Saved entries

- - - - -

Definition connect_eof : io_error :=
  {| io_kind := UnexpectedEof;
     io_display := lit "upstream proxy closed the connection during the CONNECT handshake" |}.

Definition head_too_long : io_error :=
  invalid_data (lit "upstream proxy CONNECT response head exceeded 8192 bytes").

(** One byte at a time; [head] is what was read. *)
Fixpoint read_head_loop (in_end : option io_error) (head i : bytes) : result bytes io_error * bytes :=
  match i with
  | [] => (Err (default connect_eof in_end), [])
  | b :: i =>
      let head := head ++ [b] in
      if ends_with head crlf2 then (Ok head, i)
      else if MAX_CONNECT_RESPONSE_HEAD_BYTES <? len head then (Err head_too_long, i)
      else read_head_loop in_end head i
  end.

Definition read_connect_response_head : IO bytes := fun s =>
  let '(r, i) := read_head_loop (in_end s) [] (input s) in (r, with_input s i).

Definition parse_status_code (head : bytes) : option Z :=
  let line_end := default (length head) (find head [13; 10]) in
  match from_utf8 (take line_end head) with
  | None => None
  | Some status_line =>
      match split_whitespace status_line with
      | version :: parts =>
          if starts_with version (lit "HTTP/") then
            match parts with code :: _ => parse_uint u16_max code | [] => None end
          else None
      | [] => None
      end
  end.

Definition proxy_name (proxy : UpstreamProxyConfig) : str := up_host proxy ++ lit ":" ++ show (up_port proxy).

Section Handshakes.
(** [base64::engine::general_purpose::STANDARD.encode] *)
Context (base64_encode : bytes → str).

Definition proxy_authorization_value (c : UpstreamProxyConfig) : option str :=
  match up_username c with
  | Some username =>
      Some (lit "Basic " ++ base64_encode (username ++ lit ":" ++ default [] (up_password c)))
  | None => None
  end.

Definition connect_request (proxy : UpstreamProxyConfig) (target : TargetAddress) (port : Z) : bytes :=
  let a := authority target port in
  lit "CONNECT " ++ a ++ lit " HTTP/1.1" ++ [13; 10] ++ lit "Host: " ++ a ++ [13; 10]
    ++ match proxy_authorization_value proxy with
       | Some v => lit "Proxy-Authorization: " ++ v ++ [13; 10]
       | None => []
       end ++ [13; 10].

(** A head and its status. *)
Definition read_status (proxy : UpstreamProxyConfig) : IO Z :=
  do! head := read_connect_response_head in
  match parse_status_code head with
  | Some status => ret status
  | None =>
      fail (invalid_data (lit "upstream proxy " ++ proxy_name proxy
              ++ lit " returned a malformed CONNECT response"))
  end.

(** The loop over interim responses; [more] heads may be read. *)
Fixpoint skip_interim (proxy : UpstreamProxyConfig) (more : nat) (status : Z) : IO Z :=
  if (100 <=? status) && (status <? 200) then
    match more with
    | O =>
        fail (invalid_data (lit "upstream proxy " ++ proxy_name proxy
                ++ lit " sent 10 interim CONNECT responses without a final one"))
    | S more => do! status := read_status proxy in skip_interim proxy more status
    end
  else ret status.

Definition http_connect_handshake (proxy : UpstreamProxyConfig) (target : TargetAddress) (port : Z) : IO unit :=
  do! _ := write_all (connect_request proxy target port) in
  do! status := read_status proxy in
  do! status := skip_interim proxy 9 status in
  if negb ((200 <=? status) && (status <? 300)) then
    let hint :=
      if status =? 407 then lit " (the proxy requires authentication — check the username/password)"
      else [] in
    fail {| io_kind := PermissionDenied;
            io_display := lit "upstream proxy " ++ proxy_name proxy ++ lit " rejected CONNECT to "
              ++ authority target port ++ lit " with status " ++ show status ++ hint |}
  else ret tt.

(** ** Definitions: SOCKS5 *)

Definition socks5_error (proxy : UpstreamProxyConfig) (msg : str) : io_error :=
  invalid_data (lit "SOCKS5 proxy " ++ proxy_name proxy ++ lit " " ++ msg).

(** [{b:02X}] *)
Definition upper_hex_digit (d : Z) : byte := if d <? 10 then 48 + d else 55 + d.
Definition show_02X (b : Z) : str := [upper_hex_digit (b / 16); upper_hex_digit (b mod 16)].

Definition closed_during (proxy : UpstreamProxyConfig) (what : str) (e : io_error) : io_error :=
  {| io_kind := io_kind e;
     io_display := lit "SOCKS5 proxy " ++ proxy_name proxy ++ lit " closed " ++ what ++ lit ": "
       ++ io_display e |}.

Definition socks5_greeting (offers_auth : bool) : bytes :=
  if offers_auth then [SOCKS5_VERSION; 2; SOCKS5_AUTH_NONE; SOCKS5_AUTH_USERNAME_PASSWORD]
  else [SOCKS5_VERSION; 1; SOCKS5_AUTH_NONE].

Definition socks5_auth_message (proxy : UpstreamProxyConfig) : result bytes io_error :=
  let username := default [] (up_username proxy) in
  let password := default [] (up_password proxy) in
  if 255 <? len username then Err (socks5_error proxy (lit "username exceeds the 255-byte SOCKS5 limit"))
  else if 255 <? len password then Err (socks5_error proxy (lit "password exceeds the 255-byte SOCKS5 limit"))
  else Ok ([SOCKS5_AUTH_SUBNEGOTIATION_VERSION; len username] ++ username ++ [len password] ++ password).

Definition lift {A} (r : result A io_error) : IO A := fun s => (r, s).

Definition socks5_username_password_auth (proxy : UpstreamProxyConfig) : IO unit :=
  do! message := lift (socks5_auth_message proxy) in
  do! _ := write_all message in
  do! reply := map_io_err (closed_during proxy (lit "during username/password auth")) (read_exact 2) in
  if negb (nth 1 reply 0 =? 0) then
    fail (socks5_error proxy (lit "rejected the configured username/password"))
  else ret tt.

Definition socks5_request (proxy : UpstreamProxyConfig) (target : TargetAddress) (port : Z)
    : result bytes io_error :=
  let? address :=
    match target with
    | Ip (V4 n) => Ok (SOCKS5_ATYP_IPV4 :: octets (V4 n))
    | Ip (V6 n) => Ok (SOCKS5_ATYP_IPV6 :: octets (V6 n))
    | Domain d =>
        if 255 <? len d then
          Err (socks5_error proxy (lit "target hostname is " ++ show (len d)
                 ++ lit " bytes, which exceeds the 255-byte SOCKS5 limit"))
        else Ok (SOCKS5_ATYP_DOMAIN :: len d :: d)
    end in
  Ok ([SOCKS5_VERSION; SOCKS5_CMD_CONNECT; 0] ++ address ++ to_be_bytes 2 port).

- - - - -

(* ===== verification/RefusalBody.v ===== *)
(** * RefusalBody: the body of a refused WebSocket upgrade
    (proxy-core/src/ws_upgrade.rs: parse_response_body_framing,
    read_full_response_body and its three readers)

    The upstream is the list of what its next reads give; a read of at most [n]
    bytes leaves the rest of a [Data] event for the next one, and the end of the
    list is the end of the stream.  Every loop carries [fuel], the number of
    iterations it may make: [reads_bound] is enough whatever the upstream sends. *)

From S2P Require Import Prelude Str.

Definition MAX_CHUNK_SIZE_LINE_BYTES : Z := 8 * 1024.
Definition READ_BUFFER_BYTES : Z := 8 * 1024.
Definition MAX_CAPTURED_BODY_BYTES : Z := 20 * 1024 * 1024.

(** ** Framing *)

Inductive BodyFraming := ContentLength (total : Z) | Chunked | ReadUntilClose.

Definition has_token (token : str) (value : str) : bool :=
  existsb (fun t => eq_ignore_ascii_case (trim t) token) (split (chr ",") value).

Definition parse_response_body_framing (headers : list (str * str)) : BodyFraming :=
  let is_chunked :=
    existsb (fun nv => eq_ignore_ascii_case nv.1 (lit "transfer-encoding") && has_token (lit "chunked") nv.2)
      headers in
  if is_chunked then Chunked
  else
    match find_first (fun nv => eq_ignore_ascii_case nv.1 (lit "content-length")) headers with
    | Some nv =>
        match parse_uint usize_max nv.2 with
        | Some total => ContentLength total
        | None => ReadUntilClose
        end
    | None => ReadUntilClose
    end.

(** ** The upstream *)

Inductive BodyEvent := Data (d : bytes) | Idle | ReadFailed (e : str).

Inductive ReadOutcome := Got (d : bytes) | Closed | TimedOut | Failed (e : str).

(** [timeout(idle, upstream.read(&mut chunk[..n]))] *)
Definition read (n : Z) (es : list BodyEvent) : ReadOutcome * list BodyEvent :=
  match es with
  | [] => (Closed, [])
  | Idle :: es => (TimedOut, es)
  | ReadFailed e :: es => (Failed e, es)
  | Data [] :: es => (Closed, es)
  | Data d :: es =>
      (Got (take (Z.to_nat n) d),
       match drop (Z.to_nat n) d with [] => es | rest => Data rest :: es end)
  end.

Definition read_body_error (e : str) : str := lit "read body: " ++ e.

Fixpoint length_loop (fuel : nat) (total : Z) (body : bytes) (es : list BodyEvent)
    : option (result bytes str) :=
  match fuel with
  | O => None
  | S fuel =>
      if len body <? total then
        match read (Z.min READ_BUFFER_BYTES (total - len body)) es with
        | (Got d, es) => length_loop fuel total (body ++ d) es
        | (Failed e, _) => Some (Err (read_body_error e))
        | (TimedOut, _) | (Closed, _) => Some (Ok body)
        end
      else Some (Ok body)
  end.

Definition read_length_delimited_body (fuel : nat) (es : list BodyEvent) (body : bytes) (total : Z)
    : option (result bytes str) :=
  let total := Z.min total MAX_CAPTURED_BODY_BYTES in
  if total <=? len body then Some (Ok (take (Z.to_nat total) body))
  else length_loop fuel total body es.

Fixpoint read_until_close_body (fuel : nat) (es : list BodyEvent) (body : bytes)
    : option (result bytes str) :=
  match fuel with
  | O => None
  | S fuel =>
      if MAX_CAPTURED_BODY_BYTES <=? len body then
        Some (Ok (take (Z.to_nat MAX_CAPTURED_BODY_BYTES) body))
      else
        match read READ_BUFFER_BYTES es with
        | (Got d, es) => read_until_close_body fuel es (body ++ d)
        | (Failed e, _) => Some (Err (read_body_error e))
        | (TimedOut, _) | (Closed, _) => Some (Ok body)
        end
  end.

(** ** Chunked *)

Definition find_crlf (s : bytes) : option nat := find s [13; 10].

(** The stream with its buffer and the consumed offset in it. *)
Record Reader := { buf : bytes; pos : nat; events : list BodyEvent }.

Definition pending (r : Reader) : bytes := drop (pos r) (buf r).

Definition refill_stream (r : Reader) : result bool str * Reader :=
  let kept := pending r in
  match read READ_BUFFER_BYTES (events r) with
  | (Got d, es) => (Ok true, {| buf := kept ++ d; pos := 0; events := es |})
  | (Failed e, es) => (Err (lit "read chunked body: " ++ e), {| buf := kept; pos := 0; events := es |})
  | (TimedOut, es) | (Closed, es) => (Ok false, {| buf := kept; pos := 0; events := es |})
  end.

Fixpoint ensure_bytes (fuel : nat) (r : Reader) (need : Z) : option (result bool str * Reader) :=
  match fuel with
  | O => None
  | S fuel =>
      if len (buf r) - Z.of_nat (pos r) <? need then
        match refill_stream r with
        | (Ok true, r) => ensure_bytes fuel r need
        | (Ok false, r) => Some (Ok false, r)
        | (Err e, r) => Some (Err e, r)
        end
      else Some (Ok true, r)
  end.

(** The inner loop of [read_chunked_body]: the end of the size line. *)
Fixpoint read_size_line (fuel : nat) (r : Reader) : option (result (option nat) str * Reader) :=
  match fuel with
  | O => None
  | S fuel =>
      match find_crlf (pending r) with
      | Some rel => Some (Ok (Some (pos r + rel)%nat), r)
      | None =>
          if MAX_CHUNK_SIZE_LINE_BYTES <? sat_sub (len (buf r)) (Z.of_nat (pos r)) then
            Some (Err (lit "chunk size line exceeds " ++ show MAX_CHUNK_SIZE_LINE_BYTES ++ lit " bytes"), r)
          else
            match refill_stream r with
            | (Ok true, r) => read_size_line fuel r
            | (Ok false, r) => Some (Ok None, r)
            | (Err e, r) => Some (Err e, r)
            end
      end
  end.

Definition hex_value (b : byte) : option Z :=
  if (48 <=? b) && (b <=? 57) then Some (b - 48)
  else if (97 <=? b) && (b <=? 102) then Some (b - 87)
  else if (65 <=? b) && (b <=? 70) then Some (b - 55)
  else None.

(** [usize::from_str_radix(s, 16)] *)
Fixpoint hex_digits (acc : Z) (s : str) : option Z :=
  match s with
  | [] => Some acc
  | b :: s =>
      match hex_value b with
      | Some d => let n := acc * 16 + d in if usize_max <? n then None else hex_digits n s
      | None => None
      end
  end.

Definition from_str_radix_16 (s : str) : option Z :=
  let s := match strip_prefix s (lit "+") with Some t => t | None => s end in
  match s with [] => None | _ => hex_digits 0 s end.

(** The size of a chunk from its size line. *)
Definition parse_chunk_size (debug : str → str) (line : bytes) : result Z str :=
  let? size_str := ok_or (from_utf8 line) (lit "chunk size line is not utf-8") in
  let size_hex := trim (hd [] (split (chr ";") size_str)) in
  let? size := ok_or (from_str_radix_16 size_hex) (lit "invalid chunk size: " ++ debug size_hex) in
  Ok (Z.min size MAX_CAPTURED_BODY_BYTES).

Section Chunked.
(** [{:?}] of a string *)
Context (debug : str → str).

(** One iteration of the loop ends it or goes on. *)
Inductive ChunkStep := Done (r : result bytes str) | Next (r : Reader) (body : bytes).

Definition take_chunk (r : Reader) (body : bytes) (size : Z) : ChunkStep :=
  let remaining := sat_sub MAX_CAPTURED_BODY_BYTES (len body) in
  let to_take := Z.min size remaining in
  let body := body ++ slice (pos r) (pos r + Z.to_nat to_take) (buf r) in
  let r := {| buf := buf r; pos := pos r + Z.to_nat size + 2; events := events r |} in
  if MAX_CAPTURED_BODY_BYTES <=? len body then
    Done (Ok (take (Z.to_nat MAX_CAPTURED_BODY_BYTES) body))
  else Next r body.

- - - - -

## THE TASK
Repeat word for word the lines above that run from the line containing "bytes leaves the" through the line containing "Definition MAX_CHUNK_SIZE_LINE_BYTES : Z", both ends included, and nothing else.

## COMPLETED TASK
    bytes leaves the rest of a [Data] event for the next one, and the end of the
    list is the end of the stream.  Every loop carries [fuel], the number of
    iterations it may make: [reads_bound] is enough whatever the upstream sends. *)

From S2P Require Import Prelude Str.

Definition MAX_CHUNK_SIZE_LINE_BYTES : Z := 8 * 1024.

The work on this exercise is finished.